Barbara Lee Smith was born in Camden, New Jersey and grew up in nearby Cape May. Her early interests included music, embroidery and the ocean. She was first exposed to the work of Jackson Pollock in a 1949 Life magazine article. His free-wheeling approach impressed her 11-year old mind.

Smith majored in home economics at Douglass College (then the women's college of Rutgers University). She married soon after graduating in 1959 and, as a young wife and mother, lived in Levittown, New York on Long Island. In Levittown she had easy access to New York City where art exhibitions, most notably a Kandinsky show at the Guggenheim Museum, made an impact. During this period she taught herself machine embroidery.

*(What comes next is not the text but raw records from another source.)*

(** X12. For the Mixtral descriptor with any expert count and a
    configuration with any layer count, the tensor names that [all_weights]
    returns are pairwise distinct: experts, their three matrices, the gate
    and the layers all keep their names apart, and apart from the pre- and
    post-weights. *)
Theorem mixtral_names_distinct (E N : Z) (config : PretrainedConfig) :
  int_attrs config !! "num_hidden_layers" = Some N ->
  exists ws,
    all_weights {| MixtralTensorNames.num_local_experts := E |} config = Ok ws /\
    NoDup (name <$> ws).
Proof.
  intros HN.
  set (m := {| MixtralTensorNames.num_local_experts := E |}).
  set (ls := fun i => match layer_weights m i with
                      | Ok (Some l) => l
                      | _ => []
                      end).
  assert (Hls : forall i, layer_weights m i = Ok (Some (ls i))).
  { intros i. destruct (mixtral_layer_names E i) as (ws & Hws & _).
    unfold ls, m. by rewrite Hws. }
  eexists. split.
  { apply (all_weights_ok m config N ls); [|done].
    unfold getattr. change (num_layers_config_key m) with "num_hidden_layers".
    by rewrite HN. }
  set (nm' := fun (e : Z) (s : string) =>
                ("block_sparse_moe.experts." +:+ str e) +:+ "." +:+ s).
  set (suffixes := concat ((fun e => nm' e <$> ["w1.weight"; "w2.weight"; "w3.weight"])
                             <$> range E)
                   ++ ["block_sparse_moe.gate.weight"]).
  assert (Hnames : ((fun l : list WeightInfo => name <$> l) ∘ ls) <$> range N
                   = (fun i => (fun s => ("model.layers." +:+ str i) +:+ "." +:+ s)
                                 <$> suffixes) <$> range N).
  { apply list_fmap_ext. intros _ i _. unfold compose.
    destruct (mixtral_layer_names E i) as (ws & Hws & Hn).
    rewrite Hls in Hws. injection Hws as <-. exact Hn. }
  rewrite !fmap_app, fmap_concat, <- list_fmap_compose, Hnames. clear Hnames.
  change (name <$> pre_weights m) with ["model.embed_tokens.weight"].
  change (name <$> post_weights m) with ["model.norm.weight"; "lm_head.weight"].
  assert (Hinj : forall e f s t, nm' e s = nm' f t -> e = f /\ s = t)
    by (intros e f s t; apply layer_name_inj).
  apply layout_names_distinct.
  - reflexivity.
  - apply (proj1 (bool_decide_eq_true _)). by vm_compute.
  - reflexivity.
  - unfold suffixes. apply NoDup_app. split; [|split].
    + apply (NoDup_layered nm' Hinj); [|apply range_NoDup].
      apply (proj1 (bool_decide_eq_true _)). by vm_compute.
    + intros x (e & s & _ & _ & ->)%(elem_of_layered nm') Hgate%list_elem_of_singleton.
      unfold nm' in Hgate. rewrite append_assoc in Hgate. discriminate Hgate.
    + apply NoDup_singleton.
Qed.

Lemma mixtral_names_distinct_witness :
  exists ws,
    all_weights {| MixtralTensorNames.num_local_experts := 8 |} (mixtral_config 8)
    = Ok ws /\
    NoDup (name <$> ws).
Proof. apply (mixtral_names_distinct 8 32 (mixtral_config 8)). reflexivity. Defined.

In the late 1960s, Smith moved to Chicago where she resided for three decades in suburbs to the west of Lake Michigan. She started teaching contemporary embroidery and design while picking up undergraduate courses in drawing, color and design. She attended graduate school at Northern Illinois University where she received a MFA degree in mixed media in 1979.

In 2000, Smith and her second husband, Mel, relocated to the Pacific Northwest, where they lived and worked on Raft Island, west of Tacoma, Washington until 2017. They moved across the country to a loft building in the American Tobacco Historic District in downtown Durham, North Carolina. Her husband died in 2019. In 2020, she moved her studio into a larger apartment where she currently lives and works.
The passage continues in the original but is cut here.